Effect of vaccination site on the survival rate of MMB3.19 myeloid leukemia-challenged mice. B6 mice were vaccinated with a single s.c. or i.p. dose of 2×10⁵ GM-MMB3.19 cells. One week later, mice were exposed to 8.5 Gy and 4 h later transplanted with either B6 syngenic 2×10⁶ ATBM cells alone (ATBM and MMB3.19 groups) or in combination with 4-5×10⁶ lymphocytes (DL, GM-MMB3.19 pre-BMT + DL s.c. and i.p. groups). On day 1 post-BMT, all groups except ATBM controls were challenged with an i.p. injection of 1×10⁵ MMB3.19 cells. Data were pooled from 2-3 separate experiments consisting of 5-10 mice per group.

Figure 6

Rechallenge of surviving GM-MMB3.19 vaccinated mice.
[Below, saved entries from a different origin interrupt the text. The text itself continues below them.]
(* ===== verification/Monitor.v ===== *)
(** * Recording responses and recovering panics

    Models [internal/monitor/middleware.go]: a middleware around all handlers records what
    they write, sends it when they return and answers with an error
    when they panic.

    A handler is what it does to its [http.ResponseWriter], and how it ends.  The
    writer of [net/http] and the recorder are both written out, because they treat
    headers differently: [net/http] sends the headers there are at the first
    [WriteHeader] or [Write]. *)

From S2P Require Import Prelude GoLib Rpc Errors Http.

Local Open Scope Z_scope.

Inductive wop :=
| OSet (k v : string)               (* w.Header().Set *)
| OAdd (k v : string)               (* w.Header().Add *)
| ODel (k : string)                 (* w.Header().Del *)
| OWriteHeader (code : Z)
| OWrite (s : string).

Definition edit (o : wop) (h : Header) : Header :=
  match o with
  | OSet k v => <[k := [v]]> h
  | OAdd k v => <[k := default [] (h !! k) ++ [v]]> h
  | ODel k => delete k h
  | _ => h
  end.

(** ** The writer of [net/http] *)

Record RespWriter := mkRW {
  rw_header : Header;
  rw_sent : option (Z * Header);    (* status and headers that went out *)
  rw_body : string;
}.
Definition newRW : RespWriter := mkRW ∅ None "".

(** Codes of less or more than three digits panic; only the first call counts. *)
Definition rw_WriteHeader (code : Z) (w : RespWriter) : option RespWriter :=
  if (code <? 100) || (999 <? code) then None else
  match rw_sent w with
  | Some _ => Some w
  | None => Some (mkRW (rw_header w) (Some (code, rw_header w)) (rw_body w))
  end.
Definition rw_Write (s : string) (w : RespWriter) : option RespWriter :=
  match rw_WriteHeader 200 w with
  | Some w => Some (mkRW (rw_header w) (rw_sent w) (rw_body w +:+ s))
  | None => None
  end.
Definition rw_op (o : wop) (w : RespWriter) : option RespWriter :=
  match o with
  | OWriteHeader code => rw_WriteHeader code w
  | OWrite s => rw_Write s w
  | _ => Some (mkRW (edit o (rw_header w)) (rw_sent w) (rw_body w))
  end.
Fixpoint rw_run (ops : list wop) (w : RespWriter) : option RespWriter :=
  match ops with
  | [] => Some w
  | o :: ops => match rw_op o w with Some w => rw_run ops w | None => None end
  end.

(** The response the client gets: one that was never written is 200. *)
Definition response (w : RespWriter) : Z * Header * string :=
  let '(code, h) := default (200, rw_header w) (rw_sent w) in (code, h, rw_body w).

(** ** The recorder *)

Record responseRecorder := mkRecorder {
  rr_StatusCode : Z;
  rr_Body : option string;          (* nil until the first Write *)
  rr_headerMap : Header;
  rr_wroteHeader : bool;
}.
Definition newRecorder : responseRecorder := mkRecorder 0 None ∅ false.

Definition rr_WriteHeader (code : Z) (rr : responseRecorder) : responseRecorder :=
  if rr_wroteHeader rr then rr else mkRecorder code (rr_Body rr) (rr_headerMap rr) true.

Definition rr_Write (buf : string) (rr : responseRecorder) : responseRecorder :=
  let rr := rr_WriteHeader 200 rr in
  mkRecorder (rr_StatusCode rr) (Some (default "" (rr_Body rr) +:+ buf)) (rr_headerMap rr) (rr_wroteHeader rr).

Definition rr_op (o : wop) (rr : responseRecorder) : responseRecorder :=
  match o with
  | OWriteHeader code => rr_WriteHeader code rr
  | OWrite s => rr_Write s rr
  | _ => mkRecorder (rr_StatusCode rr) (rr_Body rr) (edit o (rr_headerMap rr)) (rr_wroteHeader rr)
  end.
Definition rr_run (ops : list wop) (rr : responseRecorder) : responseRecorder := foldl (flip rr_op) rr ops.

(** Every recorded value is added to what the writer has. *)
Definition add_all (h1 h2 : Header) : Header :=
  merge (λ v1 v2, match v1, v2 with
                  | Some l1, Some l2 => Some (l1 ++ l2)
                  | Some l1, None => Some l1
                  | None, Some l2 => if decide (l2 = []) then None else Some l2
                  | None, None => None
                  end) h1 h2.

Definition send (rr : responseRecorder) (w : RespWriter) : option RespWriter :=
  let w := mkRW (add_all (rw_header w) (rr_headerMap rr)) (rw_sent w) (rw_body w) in
  match (if 0 <? rr_StatusCode rr then rw_WriteHeader (rr_StatusCode rr) w else Some w) with
  | None => None
  | Some w => match rr_Body rr with Some b => rw_Write b w | None => Some w end
  end.

(** ** The middleware *)

(** [rec.Body.String()[:snippetLen]]; the string of a nil buffer is ["<nil>"]. *)
Definition slice (s : string) (n : nat) : option string :=
  if (n <=? String.length s)%nat then Some (String.substring 0 n s) else None.
Definition snippet (rr : responseRecorder) : option string :=
  let s := default "<nil>" (rr_Body rr) in
  let snippetLen := String.length s in
  let snippetLen := if (500 <? snippetLen)%nat then 500%nat else snippetLen in
  slice s snippetLen.

Record handler := mkHandler { h_ops : list wop; h_panic : option string }.

Section middleware.
(** Encoding the error response cannot fail; the trace is for developers. *)
Context (marshal : RPCResponse → string) (isProduction : bool) (trace : error → string).

Definition panicResponse (err : error) : RPCResponse :=
  mkResponse "2.0" VNil (Some (mkRPCError (-1) (Error err) (VStr (if isProduction then "" else trace err)))) 0.

(** [None] is a panic of the middleware itself. *)
Definition ErrorLoggingMiddleware (next : handler) (w : RespWriter) : option RespWriter :=
  let recorder := rr_run (h_ops next) newRecorder in
  match h_panic next with
  | None => send recorder w
  | Some p =>
      let recoveredErr := Recover p in
      match snippet recorder with
      | None => None
      | Some _ =>
          match rw_op (OAdd "Content-Type" "application/json; charset=utf-8") w with
          | None => None
          | Some w => match rw_WriteHeader 500 w with
                      | None => None
                      | Some w => rw_Write (marshal (panicResponse recoveredErr)) w
                      end
          end
      end
  end.

(** ** Properties *)

(** Headers come before the first write, and codes are final ones. *)
Fixpoint headers_first (written : bool) (ops : list wop) : bool :=
  match ops with
  | [] => true
  | OWriteHeader code :: ops => (200 <=? code) && (code <=? 999) && headers_first true ops
  | OWrite _ :: ops => headers_first true ops
  | _ :: ops => negb written && headers_first written ops
  end.

Lemma snippet_total rr : is_Some (snippet rr).
Proof.
  unfold snippet, slice. set (s := default _ _). destruct (Nat.ltb_spec 500 (String.length s)).
  - by rewrite (proj2 (Nat.leb_le _ _)) by lia.
  - by rewrite Nat.leb_refl.
Qed.

(** No key is bound to no value: what [Set], [Add] and [Del] leave. *)
Definition header_ok (h : Header) : Prop := ∀ k, h !! k ≠ Some [].

Lemma edit_ok o h : header_ok h → header_ok (edit o h).
Proof.
  intros Hh. destruct o as [k v|k v|k|?|?]; simpl; try done; intros k'.
  - destruct (decide (k = k')) as [->|]; [by rewrite lookup_insert_eq|by rewrite lookup_insert_ne].
  - destruct (decide (k = k')) as [->|]; [|by rewrite lookup_insert_ne]. rewrite lookup_insert_eq. intros [= Hnil].
    by apply app_eq_nil in Hnil as [_ ?].
  - destruct (decide (k = k')) as [->|]; [by rewrite lookup_delete_eq|by rewrite lookup_delete_ne].
Qed.

Lemma add_all_empty h : header_ok h → add_all ∅ h = h.
Proof.
  intros Hh. apply map_eq. intros k. unfold add_all. rewrite lookup_merge, lookup_empty.
  specialize (Hh k). destruct (h !! k) as [l|]; simpl; [|done]. by case_decide; [subst|].
Qed.

(** The recorder and the writer after the same operations. *)
Record agree (rr : responseRecorder) (w : RespWriter) : Prop := {
  ag_ok : header_ok (rr_headerMap rr);
  ag_wrote : rr_wroteHeader rr = bool_decide (is_Some (rw_sent w));
  ag_header : rr_headerMap rr = rw_header w;
  ag_body : default "" (rr_Body rr) = rw_body w;
  ag_sent : match rw_sent w with
            | Some (code, h) => rr_StatusCode rr = code ∧ 200 <= code <= 999 ∧ h = rw_header w
            | None => rr_StatusCode rr = 0 ∧ rr_Body rr = None
            end;
}.

Lemma agree_WriteHeader code rr w :
  agree rr w → 200 <= code <= 999 → ∃ w', rw_WriteHeader code w = Some w' ∧ agree (rr_WriteHeader code rr) w' ∧
    is_Some (rw_sent w').
Proof.
  intros [A1 A2 A3 A4 A5] Hc. unfold rw_WriteHeader, rr_WriteHeader. rewrite A2.
  rewrite (proj2 (Z.ltb_ge _ _)), (proj2 (Z.ltb_ge _ _)) by lia. simpl.
  destruct (rw_sent w) as [[c h]|] eqn:Hs.
  - rewrite bool_decide_eq_true_2 by done. eexists. split; [done|]. split; [|by rewrite Hs].
    split; rewrite ?Hs; done.
  - rewrite bool_decide_eq_false_2 by (by intros []). eexists. split; [done|]. split; [|done]. by split.
Qed.

Lemma agree_run ops rr w :
  agree rr w → headers_first (bool_decide (is_Some (rw_sent w))) ops = true →
  ∃ w', rw_run ops w = Some w' ∧ agree (rr_run ops rr) w'.
Proof.
  revert rr w. induction ops as [|o ops IH]; intros rr w Ha Hf; [by exists w|].
  assert (∀ w', is_Some (rw_sent w') → headers_first true ops = true →
    headers_first (bool_decide (is_Some (rw_sent w'))) ops = true) as Hw.
  { intros w' Hs Ht. by rewrite bool_decide_eq_true_2. }
  assert (negb (bool_decide (is_Some (rw_sent w))) && headers_first (bool_decide (is_Some (rw_sent w))) ops = true →
    rw_op o w = Some (mkRW (edit o (rw_header w)) (rw_sent w) (rw_body w)) →
    rr_op o rr = mkRecorder (rr_StatusCode rr) (rr_Body rr) (edit o (rr_headerMap rr)) (rr_wroteHeader rr) →
    ∃ w', rw_run (o :: ops) w = Some w' ∧ agree (rr_run (o :: ops) rr) w') as Hedit.
  { intros [Hn Hf']%andb_prop Hop Hrr. unfold rr_run. cbn [rw_run foldl]. unfold flip at 2. rewrite Hop, Hrr. apply IH; [|done].
    destruct Ha as [A1 A2 A3 A4 A5]. apply negb_true_iff, bool_decide_eq_false in Hn.
    destruct (rw_sent w) eqn:Hs; [by destruct Hn|]. split; simpl; rewrite ?Hs; try done; [by apply edit_ok|by rewrite A3]. }
  destruct o as [k v|k v|k|code|s]; simpl in Hf; try (by apply Hedit); clear Hedit.
  - apply andb_prop in Hf as [[H1 H2]%andb_prop Hf]. destruct (agree_WriteHeader code rr w Ha) as (w' & Hop & Ha' & Hs); [lia|].
    simpl. rewrite Hop. by apply IH; auto.
  - destruct (agree_WriteHeader 200 rr w Ha) as (w' & Hop & Ha' & Hs); [lia|]. simpl. unfold rw_Write. rewrite Hop.
    apply IH; [|by apply Hw]. destruct Ha' as [A1 A2 A3 A4 A5].
    destruct Hs as [[c h] Hs]. rewrite Hs in *. split; simpl; rewrite ?Hs; try done. by rewrite A4.
Qed.

(** C23: The recorder is transparent for handlers that return, and nothing of a
    panicking handler gets out. For every handler that sets its headers before it
    writes, the response through the middleware is, in status, headers and body,
    the one the handler would have produced on the connection itself. For every
    handler that panics, whatever it wrote before, the middleware itself does not
    panic and the response is a JSON-RPC error with status 500. *)
Theorem middleware_transparent next :
  (h_panic next = None → headers_first false (h_ops next) = true →
     ∃ w w', rw_run (h_ops next) newRW = Some w ∧ ErrorLoggingMiddleware next newRW = Some w' ∧
       response w' = response w) ∧
  (∀ p, h_panic next = Some p →
     ∃ w', ErrorLoggingMiddleware next newRW = Some w' ∧
       response w' = (500, {["Content-Type" := ["application/json; charset=utf-8"]]},
                      marshal (panicResponse (Recover p)))).
Proof.
  unfold ErrorLoggingMiddleware. split.
  - intros -> Hf. destruct (agree_run (h_ops next) newRecorder newRW) as (w & Hrun & Ha); [by split|done|].
    exists w. destruct Ha as [A1 A2 A3 A4 A5]. set (rr := rr_run _ _) in *.
    unfold send. simpl. rewrite add_all_empty by done. unfold response. destruct (rw_sent w) as [[c h]|] eqn:Hs.
    + destruct A5 as (Hc & Hr & ->). rewrite Hc, (proj2 (Z.ltb_lt 0 c)) by lia. unfold rw_WriteHeader at 1.
      rewrite (proj2 (Z.ltb_ge _ _)), (proj2 (Z.ltb_ge _ _)) by lia. simpl.
      destruct (rr_Body rr) as [b|]; simpl in *; eexists; (split; [done|]); (split; [done|]); simpl; by rewrite A3, ?A4, <-?A4.
    + destruct A5 as [-> Hb]. rewrite Hb in *. simpl in *. eexists. split; [done|]. split; [done|]. simpl. by rewrite A3, <-A4.
  - intros p ->. destruct (snippet_total (rr_run (h_ops next) newRecorder)) as [sn ->]. simpl.
    eexists. split; [done|]. done.
Qed.
End middleware.

(** A header set after the first write is sent by the recorder only. *)
Example late_header_differs :
  let h := mkHandler [OWrite "x"; OSet "A" "1"] None in
  option_map response (rw_run (h_ops h) newRW) = Some (200, ∅, "x") ∧
  option_map response (ErrorLoggingMiddleware (λ _, "") true (λ _, "") h newRW) = Some (200, {["A" := ["1"]]}, "x").
Proof. done. Qed.

(** A header that an outer middleware has set is replaced by a handler on the
    connection, and doubled through the recorder. *)
Example preset_header_doubled :
  let w := mkRW {["A" := ["0"]]} None "" in
  let h := mkHandler [OSet "A" "1"] None in
  option_map (λ w, rw_header w !! "A") (rw_run (h_ops h) w) = Some (Some ["1"]) ∧
  option_map (λ w, rw_header w !! "A") (ErrorLoggingMiddleware (λ _, "") true (λ _, "") h w) = Some (Some ["0"; "1"]).
Proof. done. Qed.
Surviving GM-MMB3.19 vaccinated (i.p. or s.c.) mice were rechallenge with 5×10⁶ MMB3.19 cells (i.p.) at ≥ 12 weeks post-BMT, or were used as donors for adoptive transfer of 2×10⁶ ATBM cells along with 4-5×10⁶ DL. For control purposes, their ATBM counterparts were also challenged with an equal dosage of tumor cells or were used as donors in adoptive transfer experiments. Adoptive transfer data were pooled from 2 different experiments of 10 mice per group. Re-challenge data were pooled from 4-5 different experiments consisting of 3-5 mice per group.